Parlare di storie e luoghi del gruppo non può prescindere dall’interesse di chi scrive per il lavoro clinico e la ricerca teorica sulla terapia di gruppo. Poiché ritengo l’individuo ed il gruppo punti diversi di un continuum, la mia formazione e ricerca all’interno del pensiero e dell’ esperienza psicoanalitici sono procedute di pari passo a quelle all’ interno del pensiero e dell’esperienza gruppale, con reciproco arricchimento.
Fondamentali anelli di congiunzione fra questi due percorsi personali e professionali sono stati gli scritti di Foulkes all’interno della ricerca gruppoanalitica e di Bion nell’ambito di quella psicoanalitica e gruppale, e tutti gli scritti di quegli psicoanalisti che sono stati definiti i teorici delle relazioni oggettuali.
Ritengo valga la pena ricordare che il libro di Foulkes “Analisi terapeutica di gruppo” uscì nella traduzione italiana da Boringhieri nel 1967, prima dunque sia della traduzione di “Esperienze nei gruppi” di Bion (1971), sia degli scritti dei teorici delle relazioni oggettuali all’interno del pensiero psicoanalitico; questi ultimi cominciarono ad essere tradotti in Italia dall’inizio degli anni '70. Credo legittimo ipotizzare che l’ incontro con la traduzione del primo libro di Foulkes (in cui l’assunto costante è la natura sociale dell’individuo, considerato come risultante da molteplici interrelazioni) abbia facilitato gli psicoterapeuti italiani ad accogliere le successive traduzioni dei teorici delle relazioni oggettuali.

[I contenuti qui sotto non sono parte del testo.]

(** The loop [for row_idx in range(BOARD_SIZE)] of [backtracking] (lines
    43-61); [self] is the function itself, for the call of line 52. *)
Fixpoint place_rows (self : store → Z → outcome (bool * store))
    (b : board) (col_idx : Z) (row_idxs : list Z) (h : store)
  : outcome (bool * store) :=
  match row_idxs with
  | [] => Returned (false, h)
  | row_idx :: rest =>
      match assign h b row_idx col_idx true with
      | None => Raised
      | Some h =>
          match is_configuration_valid h b with
          | None => Raised
          | Some true =>
              let next_col_idx := col_idx + 1 in
              if next_col_idx >=? BOARD_SIZE then Returned (true, h)
              else
                match self h next_col_idx with
                | Returned (true, h) => Returned (true, h)
                | Returned (false, h) =>
                    match assign h b row_idx col_idx false with
                    | None => Raised
                    | Some h => place_rows self b col_idx rest h
                    end
                | Raised => Raised
                | OutOfFuel => OutOfFuel
                end
          | Some false =>
              match assign h b row_idx col_idx false with
              | None => Raised
              | Some h => place_rows self b col_idx rest h
              end
          end
      end
  end.
Lemma in_key_order_elem {V} (m : gmap Z V) k v : (k, v) ∈ in_key_order m ↔ m !! k = Some v.
Proof.
  unfold in_key_order. rewrite list_elem_of_omap. split.
  - intros (k' & _ & Hk'). destruct (m !! k') eqn:E; [|done]. by injection Hk' as -> ->.
  - intros Hk. exists k. rewrite Hk. split; [|done].
    rewrite merge_sort_Permutation, elem_of_elements. by apply elem_of_dom_2 in Hk.
Qed.

(** Two maps with the same keys are walked in step. *)
Lemma in_key_order_fmap {V W} (f : V → option W) (m : gmap Z V) (m' : gmap Z W) :
  (∀ k, m' !! k = m !! k ≫= f) → (∀ k v, m !! k = Some v → is_Some (f v)) →
  omap f (in_key_order m).*2 = (in_key_order m').*2.
Proof.
  intros Hm Hf. assert (Hd : dom m' = dom m).
  { apply set_eq. intros k. rewrite !elem_of_dom, Hm. destruct (m !! k) as [v|] eqn:E; [|by split; intros [? [=]]].
    split; [intros _; by eexists|intros _; by eapply Hf]. }
  unfold in_key_order. rewrite Hd. induction (merge_sort Z.le (elements (dom m))) as [|k ks IH]; [done|].
  cbn [omap list_omap]. rewrite Hm. destruct (m !! k) as [v|] eqn:E; [|exact IH].
  cbn [fmap option_fmap option_map list_fmap snd omap list_omap mbind option_bind].
  destruct (Hf k v E) as [w Hw]. rewrite Hw. cbn [fmap option_fmap option_map list_fmap snd].
  by rewrite <- IH.
Qed.

(** Two filters that agree on the list. *)
Lemma list_filter_iff_in {A} (P Q : A → Prop) `{∀ x, Decision (P x), ∀ x, Decision (Q x)} (l : list A) :
  (∀ x, x ∈ l → P x ↔ Q x) → filter P l = filter Q l.
Proof.
  induction l as [|a l IH]; intros Hl; [done|]. rewrite !filter_cons, IH by (intros; apply Hl; by right).
  assert (P a ↔ Q a) by (apply Hl; left). repeat case_decide; tauto.
Qed.
(* ===== verification/GenUtils.v ===== *)
(** * General utilities (include/gen_utils.h, lib/gen_utils.cpp)

    The growable pointer arrays [PtrArray] and [PtrSizeArray], the bounded
    queue [FixedSizeQueue], the power-of-two rounding their growth relies on,
    the saturating multiplication, the pseudo-random generator, and the string
    helpers the admin interface uses. *)
From S2P Require Import Prelude.

(** ** l_near_pow_2, fastrand, overflow_safe_multiply *)
Module Arith.

(** One turn per call of [while (i < n) i <<= 1]; [None] when the fuel is
    spent.  [i] is a 32-bit unsigned integer. *)
Fixpoint l_near_pow_2_loop (fuel : nat) (n i : Z) : option Z :=
  match fuel with
  | O => None
  | S fuel' => if i <? n then l_near_pow_2_loop fuel' n (u32 (Z.shiftl i 1)) else Some i
  end.

(** 33 turns are enough whenever the loop ends: the 32nd doubling of 1 is 0. *)
Definition l_near_pow_2 (n : Z) : outcome Z :=
  match l_near_pow_2_loop 33 n 1 with
  | None => Fault Diverges
  | Some i => Ok (if i =? 0 then n else i)
  end.

(** [fastrand]: the new seed and the value drawn. *)
Definition fastrand (g_seed : Z) : Z * Z :=
  let s := u32 (214013 * g_seed + 2531011) in
  (s, Z.land (Z.shiftr s 16) 32767).

(** [overflow_safe_multiply<FACTOR, T>] for an unsigned [T] whose largest value
    is [max]; a null or negative factor does not compile. *)
Definition overflow_safe_multiply (FACTOR max val : Z) : Z :=
  if val =? 0 then 0
  else if max / FACTOR <? val then max
  else val * FACTOR.

Lemma l_near_pow_2_loop_mono fuel n i r k :
  l_near_pow_2_loop fuel n i = Some r → l_near_pow_2_loop (k + fuel) n i = Some r.
Proof.
  revert i; induction fuel as [|fuel IH]; intros i H; [done|].
  rewrite Nat.add_succ_r. cbn in *. destruct (i <? n); auto.
Qed.

Lemma l_near_pow_2_loop_pow k fuel n :
  (k <= 31)%nat → 2 ^ Z.of_nat k < n → n <= 2 ^ 31 →
  l_near_pow_2_loop (S fuel) n (2 ^ Z.of_nat k) =
  l_near_pow_2_loop fuel n (2 ^ Z.of_nat (S k)).
Proof.
  intros Hk Hlt Hn. cbn [l_near_pow_2_loop]. case_test; [|lia].
  rewrite Z.shiftl_mul_pow2, Nat2Z.inj_succ, Z.pow_succ_r, Z.mul_comm by lia.
  change (2 ^ 1) with 2. rewrite u32_small; [done|]. lia.
Qed.

Lemma l_near_pow_2_reach k n :
  (k <= 32)%nat → n <= 2 ^ 31 → (∀ j, (j < k)%nat → 2 ^ Z.of_nat j < n) →
  l_near_pow_2_loop 33 n 1 = l_near_pow_2_loop (33 - k) n (2 ^ Z.of_nat k).
Proof.
  intros Hk Hn. induction k as [|k IH]; intros Hj; [done|].
  rewrite IH by (auto with lia). replace (33 - k)%nat with (S (33 - S k)) by lia.
  apply l_near_pow_2_loop_pow; [|apply Hj; lia|done].
  destruct (decide (k <= 31)%nat); [done|]. specialize (Hj 31%nat ltac:(lia)). simpl in Hj. lia.
Qed.

(** The rounding is the least power of two that is at least [n]. *)
Lemma l_near_pow_2_spec n :
  0 <= n <= 2 ^ 31 →
  ∃ k, l_near_pow_2 n = Ok (2 ^ k) ∧ 0 <= k <= 31 ∧ n <= 2 ^ k ∧ (0 < k → 2 ^ (k - 1) < n).
Proof.
  intros Hn.
  assert (∃ k : nat, (k <= 31)%nat ∧ n <= 2 ^ Z.of_nat k ∧
          ∀ j, (j < k)%nat → 2 ^ Z.of_nat j < n) as (k & Hk & Hle & Hmin).
  { destruct (decide (n <= 1)) as [H1|H1].
    { exists O. simpl. split_and!; [lia|lia|intros; lia]. }
    exists (Z.to_nat (Z.log2_up n)). pose proof (Z.log2_up_spec n ltac:(lia)) as [Hlo Hhi].
    pose proof (Z.log2_up_nonneg n).
    assert (Z.log2_up n <= 31) by (apply Z.log2_up_le_pow2; lia).
    rewrite Z2Nat.id by done. split_and!; [lia|lia|]. intros j Hj.
    eapply Z.le_lt_trans; [|exact Hlo]. apply Z.pow_le_mono_r; lia. }
  exists (Z.of_nat k). split_and!; [|lia|lia|done|].
  - unfold l_near_pow_2. rewrite (l_near_pow_2_reach k) by (auto; lia).
    replace (33 - k)%nat with (S (32 - k)) by lia. cbn [l_near_pow_2_loop].
    case_test; [lia|]. case_test; [|done].
    pose proof (Z.pow_pos_nonneg 2 (Z.of_nat k)). lia.
  - intros Hpos. replace (Z.of_nat k - 1) with (Z.of_nat (pred k)) by lia. apply Hmin. lia.
Qed.
(* ===== verification/Stmt.v ===== *)
(** * Prepared statements: long data and metadata (lib/MySQL_PreparedStatement.cpp)

    [LongData] is the store of the parameters a client sends in pieces;
    [GlobalInfo] the metadata of one statement; the cache that shares it is in
    [StmtManager].  The 64-bit hash and the sizes of the client library's
    structures are arguments. *)
From S2P Require Import Prelude GenUtils StringUtils.

(** ** StmtLongDataHandler

    The array holds pointers to entries that nothing else points to; the model
    keeps each entry in its cell, and the update through the pointer rewrites
    the cell. *)
Module LongData.

Record stmt_long_data_t := mk {
  stmt_id : Z; param_id : Z; data : list Z; size : Z; is_null : bool }.

#[export] Instance stmt_long_data_t_eq_dec : EqDecision stmt_long_data_t.
Proof. solve_decision. Defined.

Abbreviation array := (PtrArray.t stmt_long_data_t).

Definition is_key (sid pid : Z) (d : stmt_long_data_t) : bool :=
  (stmt_id d =? sid) && (param_id d =? pid).

(** The first entry of the key at index [i] or above. *)
Fixpoint find_key (fuel : nat) (i sid pid : Z) (a : array) : outcome (option (Z * stmt_long_data_t)) :=
  match fuel with
  | O => Ok None
  | S fuel' =>
      if i <? PtrArray.len a then
        sld ← PtrArray.index i a;
        if is_key sid pid sld then Ok (Some (i, sld)) else find_key fuel' (i + 1) sid pid a
      else Ok None
  end.

Definition add (_stmt_id _param_id : Z) (_data : list Z) (a : array) : outcome (bool * array) :=
  r ← find_key (Z.to_nat (PtrArray.len a)) 0 _stmt_id _param_id a;
  match r with
  | Some (i, sld) =>
      let sld' := mk (stmt_id sld) (param_id sld) (data sld ++ _data)
                     (u64 (size sld + Z.of_nat (length _data))) (is_null sld) in
      d ← write_at (PtrArray.pdata a) i (Some sld');
      Ok (true, PtrArray.mk (PtrArray.len a) (PtrArray.size a) d)
  | None =>
      a ← PtrArray.add (mk _stmt_id _param_id _data (Z.of_nat (length _data)) false) a;
      Ok (false, a)
  end.

(** The loop of [reset]: the index is not advanced past an entry that was
    swapped in. *)
Fixpoint reset_loop (fuel : nat) (i cnt _stmt_id : Z) (a : array) : outcome (Z * array) :=
  match fuel with
  | O => Fault Diverges
  | S fuel' =>
      if i <? PtrArray.len a then
        sld ← PtrArray.index i a;
        if stmt_id sld =? _stmt_id then
          '(_, a) ← PtrArray.remove_index_fast i a;
          reset_loop fuel' i (cnt + 1) _stmt_id a
        else reset_loop fuel' (i + 1) cnt _stmt_id a
      else Ok (cnt, a)
  end.

Definition reset (_stmt_id : Z) (a : array) : outcome (Z * array) :=
  reset_loop (S (Z.to_nat (PtrArray.len a))) 0 0 _stmt_id a.

(** The data pointer, with what [*_size] and [*_is_null] point to. *)
Definition get (_stmt_id _param_id : Z) (a : array) : outcome (option (list Z * Z * bool)) :=
  r ← find_key (Z.to_nat (PtrArray.len a)) 0 _stmt_id _param_id a;
  Ok match r with Some (_, sld) => Some (data sld, size sld, is_null sld) | None => None end.

(** *** The abstract store: for each (statement, parameter) its bytes *)
Abbreviation store := (gmap (Z * Z) (list Z)).

Definition key (d : stmt_long_data_t) : Z * Z := (stmt_id d, param_id d).

Definition sized (d : stmt_long_data_t) : Prop :=
  size d = Z.of_nat (length (data d)) ∧ is_null d = false.

Definition as_map (l : list stmt_long_data_t) : store := list_to_map ((λ d, (key d, data d)) <$> l).

Definition holds (a : array) (m : store) : Prop :=
  ∃ l, PtrArray.repr a l ∧ NoDup (key <$> l) ∧ Forall sized l ∧ m = as_map l.

Lemma keys_fst l : ((λ d, (key d, data d)) <$> l).*1 = key <$> l.
Proof. by rewrite <- list_fmap_compose. Qed.

Lemma as_map_lookup l k v :
  NoDup (key <$> l) → as_map l !! k = Some v ↔ ∃ d, d ∈ l ∧ key d = k ∧ data d = v.
Proof.
  intros Hnd. unfold as_map. rewrite <- elem_of_list_to_map by (by rewrite keys_fst).
  rewrite list_elem_of_fmap. naive_solver.
Qed.

Lemma as_map_perm l l' : NoDup (key <$> l) → l ≡ₚ l' → as_map l = as_map l'.
Proof. intros Hnd Hp. apply list_to_map_proper; [by rewrite keys_fst|by rewrite Hp]. Qed.

Lemma as_map_none l k : as_map l !! k = None ↔ k ∉ key <$> l.
Proof. unfold as_map. rewrite <- not_elem_of_list_to_map. by rewrite keys_fst. Qed.

Lemma is_key_true sid pid d : is_key sid pid d = true ↔ key d = (sid, pid).
Proof. unfold is_key, key. rewrite andb_true_iff, !Z.eqb_eq. naive_solver. Qed.

Lemma find_key_repr fuel (i : nat) sid pid a l :
  PtrArray.repr a l → (length l - i <= fuel)%nat → (i <= length l)%nat →
  find_key fuel (Z.of_nat i) sid pid a =
  Ok ((λ p, (Z.of_nat (i + p.1), p.2)) <$> list_find (λ d, is_key sid pid d = true) (drop i l)).
Proof.
  intros Hr. pose proof Hr as (Hlen & _). revert i.
  induction fuel as [|fuel IH]; intros i Hf Hi; cbn [find_key].
  { by rewrite drop_ge by lia. }
  destruct (Z.ltb_spec (Z.of_nat i) (PtrArray.len a)); [|by rewrite drop_ge by lia].
  destruct (lookup_lt_is_Some_2 l i) as [y Hy]; [lia|].
  rewrite (PtrArray.index_repr _ _ _ _ Hr Hy), (drop_S _ _ _ Hy). cbn [mbind outcome_bind list_find].
  destruct (is_key sid pid y) eqn:E.
  - rewrite decide_True by done. cbn [fmap option_fmap option_map fst snd]. by rewrite Nat.add_0_r.
  - rewrite decide_False by congruence. replace (Z.of_nat i + 1) with (Z.of_nat (S i)) by lia.
    rewrite IH by lia. f_equal. destruct (list_find _ (drop (S i) l)) as [[j d]|]; [|done].
    cbn [fmap option_fmap option_map fst snd]. do 3 f_equal. simpl. lia.
Qed.

(** The scan finds the entry of the key exactly when the store has the key. *)
Lemma find_key_holds sid pid a (l : list stmt_long_data_t) :
  PtrArray.repr a l → NoDup (key <$> l) →
  match as_map l !! (sid, pid) with
  | Some v => ∃ i d, find_key (Z.to_nat (PtrArray.len a)) 0 sid pid a = Ok (Some (Z.of_nat i, d)) ∧
                     l !! i = Some d ∧ key d = (sid, pid) ∧ data d = v
  | None => find_key (Z.to_nat (PtrArray.len a)) 0 sid pid a = Ok None
  end.
Proof.
  intros Hr Hnd. pose proof Hr as (Hlen & _).
  pose proof (find_key_repr (Z.to_nat (PtrArray.len a)) 0 sid pid a l Hr ltac:(lia) ltac:(lia)) as Hf.
  change (Z.of_nat 0) with 0 in Hf. rewrite drop_0 in Hf.
  destruct (list_find (λ d, is_key sid pid d = true) l) as [[i d]|] eqn:E.
  - apply list_find_Some in E as (Hi & Hk & _). apply is_key_true in Hk.
    rewrite (proj2 (as_map_lookup l (sid, pid) (data d) Hnd)).
    + exists i, d. by rewrite Hf.
    + exists d. split; [by eapply list_elem_of_lookup_2|done].
  - rewrite list_find_None, Forall_forall in E.
    destruct (as_map l !! (sid, pid)) as [v|] eqn:Hv; [|done].
    apply (as_map_lookup l _ _ Hnd) in Hv as (d & Hd & Hk & _).
    destruct (E d Hd). by apply is_key_true.
Qed.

E’ doveroso però aggiungere che non ho cercato verifica a questa ipotesi, che potrebbe essere una generalizzazione o anche una proiezione della mia personale esperienza.
La lettura nel 1970 del primo libro di Foulkes e nel '71 di quello di Bion e in seguito nel '73 di “E Zarathustra parlò ancora..” di Lopez, che fra l’ altro ebbe come suo docente all’istituto di psicoanalisi di Londra Foulkes medesimo, mi ha fatto avvicinare ai teorici delle relazioni oggettuali con grande interesse e disponibilità mentale e mi ha fatto accogliere con molto piacere e curiosità l’uscita in italiano nel 1976 del secondo libro di
Foulkes “La psicoterapia gruppoanalitica”.
Diversi lavori di terapeuti di gruppo, pur rivendicando la specificità del lavoro gruppale, sottolineano l’arricchimento che è derivato dalla conoscenza degli scritti di alcuni teorici della relazione di oggetto e della psicologia del Sé.
Mi pare inoltre lecito sostenere che l’affermarsi del paradigma relazionale anche all’interno del pensiero psicoanalitico è cronologicamente avvenuto in parallelo con il consolidarsi della terapia di gruppo in Italia e nel mondo.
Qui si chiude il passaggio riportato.